(** * GMB scraper: a shallow embedding of [gmb_scraper.py]

    The development follows the script top-down as it is laid out:

    - [PyStr]      the Python [str] operations the script calls;
    - [Re]         the fragment of Python's [re] the script's patterns use
                   (a backtracking matcher, greedy repetition, groups);
    - [Progress]   [load_completed_keywords] and [save_completed_keyword]
                   over an explicit progress file;
    - [Parser]     [parse_gmb_listing], with the mutable [data] dictionary
                   and the exceptions the [try]/[except] blocks swallow;
    - [Captcha]    [handle_captcha], its clock and its polls;
    - [Orchestrator] the body of the [__main__] block;
    - [Cookies], [Scroll], [SearchBox]  the helpers that drive the
                   browser: [handle_cookie_consent], [scroll_page_down]
                   and [find_and_type_in_search_box] step by step.

    The modules of facts and of claims come after the model, and the
    laws of the single functions and of a whole run at the end.

    Characters are code points below 256 (Latin-1), the type [ascii]; a
    Python [str] is a list of them.  Time is counted in integer ticks. *)

From Stdlib Require Import ZArith QArith Ascii String Lia.
From stdpp Require Import base option list gmap strings.

Local Open Scope Z_scope.
Local Open Scope nat_scope.
Local Open Scope list_scope.

(** A Python [str]. *)
Abbreviation pystr := (list ascii).

(** A literal: [str "abc"] is the Python string ['abc']. *)
Definition str (s : string) : pystr := list_ascii_of_string s.

(* ================================================================== *)
(** ** Exceptions *)
(* ================================================================== *)

(** The exceptions that occur in the script: the two Selenium exceptions
    it names in [except] clauses, the stale-element error every element
    access can end in, and the built-in errors of [int], [float], of
    indexing and of a method call on [None]. *)
Inductive exn : Type :=
| TimeoutException
| NoSuchElementException
| StaleElementReferenceException
| WebDriverException
| ValueError
| TypeError
| AttributeError
| IndexError.

Global Instance exn_eq_dec : EqDecision exn.
Proof. solve_decision. Defined.

(** The outcome of an expression that may raise. *)
Inductive result (A : Type) : Type :=
| Ok (a : A)
| Raise (e : exn).
Arguments Ok {A} a.
Arguments Raise {A} e.

(* ================================================================== *)
(** ** Python strings *)
(* ================================================================== *)

Module PyStr.

Definition code (c : ascii) : nat := nat_of_ascii c.

(** [c.isdecimal()], the class [\d] of a [str] pattern: below 256 the
    decimal digits are ['0'..'9']. *)
Definition is_digit (c : ascii) : bool :=
  (48 <=? code c) && (code c <=? 57).

(** [c.isspace()], the class [\s] of a [str] pattern and the set
    [str.strip()] removes: TAB, LF, VT, FF, CR, FS, GS, RS, US, SPACE,
    NEL (U+0085) and NBSP (U+00A0). *)
Definition is_space (c : ascii) : bool :=
  let n := code c in
  ((9 <=? n) && (n <=? 13)) || ((28 <=? n) && (n <=? 32))
  || (n =? 133) || (n =? 160).

(** [c.lower()]: ['A'..'Z'] and the Latin-1 capitals U+00C0..U+00DE
    (the multiplication sign U+00D7 apart) move up by 32. *)
Definition lower_char (c : ascii) : ascii :=
  let n := code c in
  if ((65 <=? n) && (n <=? 90))
     || ((192 <=? n) && (n <=? 222) && negb (n =? 215))
  then ascii_of_nat (n + 32) else c.

(** [s.lower()] *)
Definition lower (s : pystr) : pystr := map lower_char s.

(** [s.lstrip()] *)
Fixpoint lstrip (s : pystr) : pystr :=
  match s with
  | c :: s' => if is_space c then lstrip s' else s
  | [] => []
  end.

(** [s.rstrip()] *)
Definition rstrip (s : pystr) : pystr := rev (lstrip (rev s)).

(** [s.strip()] *)
Definition strip (s : pystr) : pystr := rstrip (lstrip s).

(** [s.split(sep)] for a separator of one character; the result is
    never the empty list. *)
Fixpoint split (sep : ascii) (s : pystr) : list pystr :=
  match s with
  | [] => [[]]
  | c :: s' =>
      if Ascii.eqb c sep then [] :: split sep s'
      else match split sep s' with
           | h :: t => (c :: h) :: t
           | [] => [[c]]
           end
  end.

(** [s.replace(old, '')] for [old] of one character. *)
Definition remove_char (old : ascii) (s : pystr) : pystr :=
  filter (fun c => c ≠ old) s.

(** [s.startswith(p)] *)
Fixpoint startswith (p s : pystr) : bool :=
  match p, s with
  | [], _ => true
  | a :: p', b :: s' => Ascii.eqb a b && startswith p' s'
  | _ :: _, [] => false
  end.

(** [p in s] *)
Fixpoint contains (p s : pystr) : bool :=
  startswith p s ||
  match s with
  | [] => false
  | _ :: s' => contains p s'
  end.

(** [sep.join(parts)] *)
Fixpoint join (sep : pystr) (parts : list pystr) : pystr :=
  match parts with
  | [] => []
  | [p] => p
  | p :: rest => p ++ sep ++ join sep rest
  end.

(** Truth value of a string: [if s] holds for the non-empty ones. *)
Definition truthy (s : pystr) : bool :=
  match s with [] => false | _ :: _ => true end.

(** The value of a decimal digit. *)
Definition digit_val (c : ascii) : Z := Z.of_nat (code c - 48).

(** The value of a run of decimal digits, most significant first. *)
Definition digits_val (s : pystr) : Z :=
  fold_left (fun acc c => (10 * acc + digit_val c)%Z) s 0%Z.

(** [sys.int_info.default_max_str_digits]: CPython 3.11 (and the
    security releases of 3.7 to 3.10) refuse to convert a decimal
    string of more digits with [ValueError]. *)
Definition max_str_digits : nat := 4300.

(** [int(s)] on the strings the review-count rule passes to it: a run
    of decimal digits.  Anything else is answered with [ValueError]
    (signs, blanks and underscores never reach the call: the
    group is cut from digits and commas, and the commas are removed). *)
Definition py_int (s : pystr) : result Z :=
  if truthy s && forallb is_digit s then
    if max_str_digits <? length s then Raise ValueError
    else Ok (digits_val s)
  else Raise ValueError.

(** [float(s)] on the strings the rating rule passes to it: digit,
    point, digit.  The value is kept as the exact decimal, in lowest
    terms; rounding to binary64 is not modelled. *)
Definition py_float (s : pystr) : result Q :=
  match s with
  | [a; p; b] =>
      if is_digit a && Ascii.eqb p "."%char && is_digit b
      then Ok (Qred (Qplus (inject_Z (digit_val a)) (Qmake (digit_val b) 10)))
      else Raise ValueError
  | _ => Raise ValueError
  end.

(** The middle dot U+00B7 that separates the parts of a rating line. *)
Definition middle_dot : ascii := "183"%char.

End PyStr.

(* ================================================================== *)
(** ** Regular expressions *)
(* ================================================================== *)

Module Re.
Import PyStr.
(** * amazon-sagemaker-build-train-deploy: the workshop's glue code, embedded

    Three artefacts of the workshop are modelled here:

    - the Lambda function of module 6 (README of [06_API_Gateway_and_Lambda]),
      a Python handler that dispatches on the HTTP method and forwards the
      request body to a SageMaker endpoint;
    - the two CloudFormation networking templates of [setup/] (VPC mode and
      direct mode);
    - the SageMaker Pipelines notebook of module 8 (parameters, steps, the
      pipeline object, and the approve-then-deploy cells that follow).

    Python dictionaries and CloudFormation mappings are finite maps
    ([gmap string _]); Python exceptions are the left summand of a sum;
    printing and the endpoint invocation are recorded in an effect log. *)

From stdpp Require Import base strings list gmap fin_maps.
From Stdlib Require Import ZArith Lia Ascii.

Set Warnings "-register-all".
Local Open Scope Z_scope.

(* ===================================================================== *)
(** * Part I. The embedding                                               *)
(* ===================================================================== *)

(** ** Python values and the effect monad of the handler *)

Module Py.

(** The values the handler sees are JSON data: the event delivered by
    API Gateway and the reply parsed by [json.loads]. A finite binary
    float is kept as mantissa and exponent, [m * 2^e]. *)
Inductive pyval :=
  | PNone
  | PBool (b : bool)
  | PInt (z : Z)
  | PFloat (m e : Z)
  | PStr (s : string)
  | PList (l : list pyval)
  | PDict (d : gmap string pyval).

Inductive pyexn :=
  | KeyError (key : pyval)
  | IndexError
  | TypeError
  | ClientError (msg : string)        (* raised by boto3 *)
  | UnicodeDecodeError
  | JSONDecodeError.

(** What the function does to the outside world, in program order. *)
Inductive effect :=
  | Stdout (line : string)
  | InvokeEndpoint (EndpointName ContentType : string) (Body : pyval).

(** A computation logs its effects and either raises or returns. *)
Definition M (A : Type) : Type := list effect * (pyexn + A).

#[global] Instance M_ret : MRet M := λ A a, ([], inr a).
#[global] Instance M_bind : MBind M := λ A B k m,
  match m with
  | (log, inl e) => (log, inl e)
  | (log, inr a) => let '(log', r) := k a in (log ++ log', r)
  end.

Definition raise {A} (e : pyexn) : M A := ([], inl e).
Definition lift {A} (r : pyexn + A) : M A := ([], r).
Definition print (line : string) : M unit := ([Stdout line], inr tt).

Definition effects {A} (m : M A) : list effect := m.1.
Definition outcome {A} (m : M A) : pyexn + A := m.2.

(** [d[k]] on a dictionary. *)
Definition dict_getitem (d : gmap string pyval) (k : string) : pyexn + pyval :=
  match d !! k with
  | Some v => inr v
  | None => inl (KeyError (PStr k))
  end.

(** Python's index normalisation: negative indices count from the end. *)
Definition py_index (len i : Z) : option nat :=
  if (0 <=? i) && (i <? len) then Some (Z.to_nat i)
  else if (- len <=? i) && (i <? 0) then Some (Z.to_nat (len + i))
  else None.

Fixpoint string_nth (s : string) (n : nat) : option Ascii.ascii :=
  match s, n with
  | EmptyString, _ => None
  | String c _, O => Some c
  | String _ s', S n' => string_nth s' n'
  end.

(** An index: an [int], or a [bool] (which Python counts as 0 or 1). *)
Definition as_index (k : pyval) : option Z :=
  match k with
  | PInt i => Some i
  | PBool b => Some (Z.b2z b)
  | _ => None
  end.

(** The subscript [v[k]]. A string subscripted by a string is a
    [TypeError] ("string indices must be integers"), as is any subscript
    of [None] or of a number. *)
Definition py_getitem (v k : pyval) : pyexn + pyval :=
  match v with
  | PDict d =>
      match k with
      | PStr key => dict_getitem d key
      | PList _ | PDict _ => inl TypeError               (* unhashable *)
      | _ => inl (KeyError k)                            (* keys are strings *)
      end
  | PList l =>
      match as_index k with
      | Some i =>
          match py_index (Z.of_nat (length l)) i ≫= (l !!.) with
          | Some x => inr x
          | None => inl IndexError
          end
      | None => inl TypeError
      end
  | PStr s =>
      match as_index k with
      | Some i =>
          match py_index (Z.of_nat (String.length s)) i ≫= string_nth s with
          | Some c => inr (PStr (String c EmptyString))
          | None => inl IndexError
          end
      | None => inl TypeError
      end
  | PNone | PBool _ | PInt _ | PFloat _ _ => inl TypeError
  end.

(** [v == 'literal']: only an equal string compares equal. *)
Definition py_eq_str (v : pyval) (s : string) : bool :=
  match v with
  | PStr t => bool_decide (t = s)
  | _ => false
  end.

End Py.

(** ** The Lambda function of module 6 *)

Module Lambda.
Import Py.

(** The Python runtime and the SageMaker runtime client are taken as
    given: [str], [json.dumps(_, indent=2)], [json.loads], the
    [invoke_endpoint] call of the boto3 client, the printed form of its
    response, and [response['Body'].read().decode()]. *)
Record runtime := {
  py_str : pyval → string;
  json_dumps : pyval → string;
  json_loads : string → pyexn + pyval;
  response : Type;
  invoke_endpoint : string → string → pyval → pyexn + response;
  response_str : response → string;
  read_decode : response → pyexn + string
}.

Section handler.
Variable rt : runtime.

Definition ENDPOINT_NAME : string :=
  "end-to-end-ml-sm-pipeline-endpoint-XXXXXXXXXX".

Definition runtime_invoke_endpoint
    (EndpointName ContentType : string) (Body : pyval) : M (response rt) :=
  ([InvokeEndpoint EndpointName ContentType Body],
   invoke_endpoint rt EndpointName ContentType Body).

Definition headers : gmap string pyval :=
  {[ "Content-Type" := PStr "application/json";
     "Access-Control-Allow-Origin" := PStr "*";
     "Access-Control-Allow-Credentials" := PStr "true";
     "Access-Control-Allow-Headers" := PStr "*" ]}.

(** [build_response]: both arguments are printed, then the dictionary
    is built; its ['body'] entry subscripts [response_body]. *)
Definition build_response (status_code response_body : pyval) : M pyval :=
  print (py_str rt status_code);;
  print (py_str rt response_body);;
  predictions ← lift (py_getitem response_body (PStr "predictions"));
  first ← lift (py_getitem predictions (PInt 0));
  score ← lift (py_getitem first (PStr "score"));
  mret (PDict {[ "statusCode" := status_code;
                 "body" := PStr (py_str rt score);
                 "headers" := PDict headers ]}).

(** [lambda_handler]: a function that falls off its end returns
    [None]. The [elif] evaluates [event['httpMethod']] a second time. *)
Definition lambda_handler (event : gmap string pyval) (context : pyval)
    : M pyval :=
  print ("Received event: " +:+ json_dumps rt (PDict event));;
  if bool_decide (is_Some (event !! "requestContext")) then
    method ← lift (dict_getitem event "httpMethod");
    if py_eq_str method "OPTIONS" then
      build_response (PInt 200) (PStr EmptyString)
    else
      method' ← lift (dict_getitem event "httpMethod");
      if py_eq_str method' "POST" then
        turbine_data ← lift (dict_getitem event "body");
        response ← runtime_invoke_endpoint ENDPOINT_NAME "text/csv"
                                           turbine_data;
        print (response_str rt response);;
        text ← lift (read_decode rt response);
        result ← lift (json_loads rt text);
        print (py_str rt result);;
        build_response (PInt 200) result
      else
        build_response (PInt 405) (PStr "null")
  else
    mret PNone.
(** The calls of one write, for the batches. *)
Lemma write_or_update_file_calls
      (s : state W) (path new_text commit_message branch : string) :
  exists writes,
    log (snd (write_or_update_file store s path new_text commit_message branch))
    = (log s ++ GetContents path (Some branch) :: writes)%list
    /\ Forall (fun c => (exists p sha, c = UpdateFile p commit_message new_text sha branch)
                        \/ c = CreateFile path commit_message new_text branch) writes.
Proof.
  unfold write_or_update_file, repo_get_contents, repo_update_file, repo_create_file.
  destruct (store_get store (world s) path (Some branch)) as [[e|contents] w1];
    cbn [world log].
  - destruct (store_create store w1 path commit_message new_text branch) as [[e2|[]] w2];
      cbn [snd log]; eexists [_]; (split; [now rewrite <- List.app_assoc|]);
      repeat constructor; now right.
  - destruct (store_update store w1 (fc_path contents) commit_message new_text
                           (fc_sha contents) branch) as [[e|[]] w2]; cbn [world log].
    + destruct (store_create store w2 path commit_message new_text branch) as [[e2|[]] w3];
        cbn [snd log]; eexists [_; _]; (split; [now rewrite <- !List.app_assoc|]);
        (constructor; [left; eauto | constructor; [now right | constructor]]).
    + cbn [snd log]. eexists [_]. split; [now rewrite <- !List.app_assoc|].
      constructor; [left; eauto | constructor].
Qed.

Lemma batch_call_incl (b : batch) (files files' : list ContentFile) (c : call) :
  incl files files' -> batch_call b files c -> batch_call b files' c.
Proof. intros Hincl [f [Hin H]]. exists f. split; [now apply Hincl | exact H]. Qed.
(** C8, as amended: when [Reset] returns, for a target volume with the
    direction vectors (xa, ya, za) and the orientation codes (i, j, k):
    - if i is L2R and no later axis runs left-right, the display x axis is
      xa negated in the neurological mode and xa itself in the
      radiological mode, negated once more when the flip of x is requested;
    - outside the native mode, every axis whose code is none of the six is
      reported, in the order x, y, z, and a display axis that no code
      resolves to is not set from the volume: it keeps the vector it had,
      negated when the flip of that axis is requested. *)
Theorem Reset_orientation
    (s s' : RView) (xa ya za : Vec3) (i j k : OrientationCode) :
  Reset s = Ok s' ->
  GetOrientation (_targetImage s) = (xa, ya, za) ->
  Orientation (_targetImage s) = (i, j, k) ->
  (i = L2R -> left_right j = false -> left_right k = false ->
   (_DisplayMode s = Neurological -> _xaxis s' = flipped (_FlipX s) (vneg xa)) /\
   (_DisplayMode s = Radiological -> _xaxis s' = flipped (_FlipX s) xa)) /\
  (_DisplayMode s <> Native ->
   cerr s' = (cerr s ++ report i msg_x ++ report j msg_y ++ report k msg_z)%list /\
   (left_right i || left_right j || left_right k = false ->
    _xaxis s' = flipped (_FlipX s) (_xaxis s)) /\
   (front_back i || front_back j || front_back k = false ->
    _yaxis s' = flipped (_FlipY s) (_yaxis s)) /\
   (up_down i || up_down j || up_down k = false ->
    _zaxis s' = flipped (_FlipZ s) (_zaxis s))).
Proof.
  intros HR Ho Hc.
  destruct (Reset_axes_of s s' HR) as (Ex & Ey & Ez & Ee).
  destruct (Reset_axes_flags s) as (Fx & Fy & Fz).
  rewrite Ex, Ey, Ez, Reset_flips_xaxis, Reset_flips_yaxis, Reset_flips_zaxis, Fx, Fy, Fz.
  split.
  - intros -> Hj Hk.
    unfold Reset_axes. rewrite Ho, Hc. split; intros Hm; rewrite Hm.
    + rewrite !neurological_axis_other by assumption. reflexivity.
    + rewrite !radiological_axis_other by assumption. reflexivity.
  - intros Hm.
    destruct (Reset_axes_unset s xa ya za i j k Ho Hc Hm) as (Ux & Uy & Uz).
    split; [|split; [|split]].
    + rewrite Ee, Reset_flips_cerr. apply (Reset_axes_cerr s xa ya za); assumption.
    + intros E. rewrite (Ux E). reflexivity.
    + intros E. rewrite (Uy E). reflexivity.
    + intros E. rewrite (Uz E). reflexivity.
Qed.
(** * Husqvarna Automower BLE integration: activity mapper, poller, entities

    A shallow embedding of [custom_components/husqvarna_automower_ble]
    ([__init__.py], [coordinator.py], [lawn_mower.py]).  The mower client
    ([automower_ble]), the BLE discovery layer ([bluetooth],
    [bleak_retry_connector]) and the refresh machinery of the coordinator base
    class are external: they appear as an interface ([Platform]) and as
    section variables, and every external call is recorded, with its reply,
    in the list of events a computation emits. *)

From Stdlib Require Import ZArith List String Bool Lia.
Import ListNotations.
Local Open Scope string_scope.
Local Open Scope list_scope.

(** ** Enumerations of the external vocabulary *)

(** Modelled from the spec: [automower_ble.protocol.MowerState] is not under
    src/.  The members are the ones [lawn_mower.py] names (spec 4.1); every
    other member of the enumeration is [OTHER code]. *)
Module MowerState.
Inductive t : Type :=
| PAUSED
| WAIT_FOR_SAFETYPIN
| STOPPED
| FATAL_ERROR
| ERROR
| PENDING_START
| IN_OPERATION
| RESTRICTED
| OTHER (code : nat).

Definition eqb (x y : t) : bool :=
  match x, y with
  | PAUSED, PAUSED
  | WAIT_FOR_SAFETYPIN, WAIT_FOR_SAFETYPIN
  | STOPPED, STOPPED
  | FATAL_ERROR, FATAL_ERROR
  | ERROR, ERROR
  | PENDING_START, PENDING_START
  | IN_OPERATION, IN_OPERATION
  | RESTRICTED, RESTRICTED => true
  | OTHER a, OTHER b => Nat.eqb a b
  | _, _ => false
  end.
End MowerState.

(** Modelled from the spec: [automower_ble.protocol.MowerActivity] is not
    under src/.  Same convention as [MowerState.t]. *)
Module MowerActivity.
Inductive t : Type :=
| CHARGING
| PARKED
| GOING_OUT
| MOWING
| GOING_HOME
| OTHER (code : nat).

Definition eqb (x y : t) : bool :=
  match x, y with
  | CHARGING, CHARGING
  | PARKED, PARKED
  | GOING_OUT, GOING_OUT
  | MOWING, MOWING
  | GOING_HOME, GOING_HOME => true
  | OTHER a, OTHER b => Nat.eqb a b
  | _, _ => false
  end.
End MowerActivity.

(** Home Assistant's [LawnMowerActivity], the presentation vocabulary: the
    four members the integration produces. *)
Module LawnMowerActivity.
Inductive t : Type := ERROR | PAUSED | MOWING | DOCKED.

Definition eqb (x y : t) : bool :=
  match x, y with
  | ERROR, ERROR | PAUSED, PAUSED | MOWING, MOWING | DOCKED, DOCKED => true
  | _, _ => false
  end.
End LawnMowerActivity.

(** Home Assistant's [LawnMowerEntityFeature] flags. *)
Module LawnMowerEntityFeature.
Definition START_MOWING : Z := 1.
Definition PAUSE : Z := 2.
Definition DOCK : Z := 4.
End LawnMowerEntityFeature.

(** Python's [x in (a, b, ...)] over an enumeration. *)
Definition py_in {A : Type} (eqb : A -> A -> bool) (x : A) (xs : list A) : bool :=
  existsb (eqb x) xs.

(** ** The device snapshot

    The dictionary [_async_update_data] builds: its three keys, each holding
    a value or Python's [None]. *)
Record Snapshot : Type := mkSnapshot {
  battery_level : option Z;
  activity : option MowerActivity.t;
  state : option MowerState.t
}.

(** ** The state mapper ([AutomowerLawnMower._get_activity])

    [data] is [self.coordinator.data], [None] until a refresh has stored a
    snapshot. *)
Definition _get_activity (data : option Snapshot) : option LawnMowerActivity.t :=
  match data with
  | None => None
  | Some d =>
    match state d with
    | None => None
    | Some st =>
      match activity d with
      | None => None
      | Some act =>
        if MowerState.eqb st MowerState.PAUSED then
          Some LawnMowerActivity.PAUSED
        else if py_in MowerState.eqb st
                  [MowerState.WAIT_FOR_SAFETYPIN; MowerState.STOPPED;
                   MowerState.FATAL_ERROR; MowerState.ERROR] then
          (* This is actually stopped, but that isn't an option *)
          Some LawnMowerActivity.ERROR
        else if py_in MowerState.eqb st
                  [MowerState.PENDING_START; MowerState.IN_OPERATION;
                   MowerState.RESTRICTED] then
          if py_in MowerActivity.eqb act
               [MowerActivity.CHARGING; MowerActivity.PARKED] then
            Some LawnMowerActivity.DOCKED
          else if py_in MowerActivity.eqb act
                    [MowerActivity.GOING_OUT; MowerActivity.MOWING;
                     MowerActivity.GOING_HOME] then
            Some LawnMowerActivity.MOWING
          else
            Some LawnMowerActivity.ERROR
        else
          Some LawnMowerActivity.ERROR
      end
    end
  end.

(** ** Exceptions, outcomes and the event log *)

Inductive exn : Type :=
| UpdateFailed (msg : string)
| BleakError
| TypeError (msg : string).

Inductive outcome (A : Type) : Type :=
| Ok (a : A)
| Raise (e : exn).
Arguments Ok {A} a.
Arguments Raise {A} e.

(** A device handle of the BLE discovery layer. *)
Record BLEDevice : Type := mkBLEDevice { ble_address : string }.

(** One entry per call that leaves the component, with the reply it got, and
    one per state an entity publishes with [async_write_ha_state]. *)
Inductive Event : Type :=
| EvCloseStale (address : string)
| EvCacheLookup (address : string) (found : option BLEDevice)
| EvActiveScan (address : string) (found : option BLEDevice)
| EvConnect (device : option BLEDevice) (ok : bool)
| EvDisconnect
| EvGetModel (model : string)
| EvBatteryLevel (reply : outcome (option Z))
| EvMowerActivity (reply : outcome (option MowerActivity.t))
| EvMowerState (reply : outcome (option MowerState.t))
| EvResume
| EvOverride
| EvPause
| EvPark
| EvRequestRefresh
| EvRefresh
| EvWriteLawnMower (available : bool) (shown : option LawnMowerActivity.t)
| EvWriteBattery (available : bool) (shown : option Z).

(** The protocol commands of the mower client. *)
Definition is_protocol_command (e : Event) : bool :=
  match e with
  | EvResume | EvOverride | EvPause | EvPark => true
  | _ => false
  end.

(** ** The external platform

    Modelled from the spec: the mower client and the discovery layer are
    libraries outside src/.  Their operations are the ones of spec 6, with
    the failure modes of spec 7: the three reads return a value, return
    [None], or raise; [connect] answers with a boolean; lookups answer with a
    device or [None].  [W] is the state of everything outside the component
    (the BLE session, the radio, the device). *)
Class Platform (W : Type) : Type := {
  lib_is_connected : W -> bool;
  lib_connect : option BLEDevice -> W -> bool * W;
  lib_disconnect : W -> W;
  lib_get_model : W -> string * W;
  lib_battery_level : W -> outcome (option Z) * W;
  lib_mower_activity : W -> outcome (option MowerActivity.t) * W;
  lib_mower_state : W -> outcome (option MowerState.t) * W;
  lib_mower_resume : W -> W;
  lib_mower_pause : W -> W;
  lib_mower_park : W -> W;
  lib_mower_override : W -> W;
  lib_close_stale_connections_by_address : string -> W -> W;
  lib_async_ble_device_from_address : string -> W -> option BLEDevice;
  lib_get_device : string -> W -> option BLEDevice * W
}.

(** ** Component state *)

(** Attributes of the lawn mower entity. *)
Record AutomowerLawnMower : Type := mkAutomowerLawnMower {
  lm_attr_name : string;
  lm_attr_unique_id : string;
  lm_attr_supported_features : Z;
  lm_attr_activity : option LawnMowerActivity.t;
  lm_attr_available : bool
}.

(** Attributes of the battery sensor entity. *)
Record BatterySensor : Type := mkBatterySensor {
  bs_attr_name : string;
  bs_attr_unique_id : string;
  bs_attr_native_value : option Z;
  bs_attr_available : bool
}.

(** The coordinator ([address], [model], [data] and, through [world], its
    [mower]) together with the two entities registered on it. *)
Record Hass (W : Type) : Type := mkHass {
  world : W;
  address : string;
  model : string;
  data : option Snapshot;
  lawn_mower : AutomowerLawnMower;
  battery_sensor : BatterySensor
}.
Arguments mkHass {W}.
Arguments world {W}.
Arguments address {W}.
Arguments model {W}.
Arguments data {W}.
Arguments lawn_mower {W}.
Arguments battery_sensor {W}.

Definition set_world {W} (h : Hass W) (w : W) : Hass W :=
  mkHass w (address h) (model h) (data h) (lawn_mower h) (battery_sensor h).

Definition set_data {W} (h : Hass W) (d : option Snapshot) : Hass W :=
  mkHass (world h) (address h) (model h) d (lawn_mower h) (battery_sensor h).

Definition set_lawn_mower {W} (h : Hass W) (e : AutomowerLawnMower) : Hass W :=
  mkHass (world h) (address h) (model h) (data h) e (battery_sensor h).

Definition set_battery_sensor {W} (h : Hass W) (e : BatterySensor) : Hass W :=
  mkHass (world h) (address h) (model h) (data h) (lawn_mower h) e.

Definition set_activity (e : AutomowerLawnMower) (a : option LawnMowerActivity.t)
  : AutomowerLawnMower :=
  mkAutomowerLawnMower (lm_attr_name e) (lm_attr_unique_id e)
    (lm_attr_supported_features e) a (lm_attr_available e).

Definition set_lm_available (e : AutomowerLawnMower) (b : bool)
  : AutomowerLawnMower :=
  mkAutomowerLawnMower (lm_attr_name e) (lm_attr_unique_id e)
    (lm_attr_supported_features e) (lm_attr_activity e) b.

(** ** The monad of the component: state, exceptions, emitted events

    A computation runs from a state to an outcome, the state it leaves
    (also when it raises) and the events it emitted, oldest first. *)
Definition M (S A : Type) : Type := S -> outcome A * S * list Event.

Definition ret {S A} (a : A) : M S A := fun s => (Ok a, s, []).

Definition bind {S A B} (m : M S A) (f : A -> M S B) : M S B :=
  fun s =>
    match m s with
    | (Ok a, s1, ev1) =>
      match f a s1 with
      | (r, s2, ev2) => (r, s2, ev1 ++ ev2)
      end
    | (Raise e, s1, ev1) => (Raise e, s1, ev1)
    end.

Definition raise {S A} (e : exn) : M S A := fun s => (Raise e, s, []).

(** [try: m except BleakError: h]. *)
Definition try_except_BleakError {S A} (m : M S A) (h : M S A) : M S A :=
  fun s =>
    match m s with
    | (Raise BleakError, s1, ev1) =>
      match h s1 with
      | (r, s2, ev2) => (r, s2, ev1 ++ ev2)
      end
    | other => other
    end.

Definition gets {S A} (f : S -> A) : M S A := fun s => (Ok (f s), s, []).
Definition modify {S} (f : S -> S) : M S unit := fun s => (Ok tt, f s, []).
Definition emit {S} (e : Event) : M S unit := fun s => (Ok tt, s, [e]).

Declare Scope py_scope.
Delimit Scope py_scope with py.
Notation "x <- m ;; k" := (bind m (fun x => k))
  (at level 61, m at next level, right associativity) : py_scope.
Notation "m ;; k" := (bind m (fun _ => k))
  (at level 61, right associativity) : py_scope.
Local Open Scope py_scope.

Definition outcome_of {S A} (r : outcome A * S * list Event) : outcome A :=
  fst (fst r).
Definition state_of {S A} (r : outcome A * S * list Event) : S :=
  snd (fst r).
Definition events_of {S A} (r : outcome A * S * list Event) : list Event :=
  snd r.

____________________

▶ _DIRECTIONS_
Each line above that contains "length" must be copied out.

▶ _ANSWER SPACE_
    if max_str_digits <? length s then Raise ValueError
          match py_index (Z.of_nat (length l)) i ≫= (l !!.) with
          match py_index (Z.of_nat (String.length s)) i ≫= string_nth s with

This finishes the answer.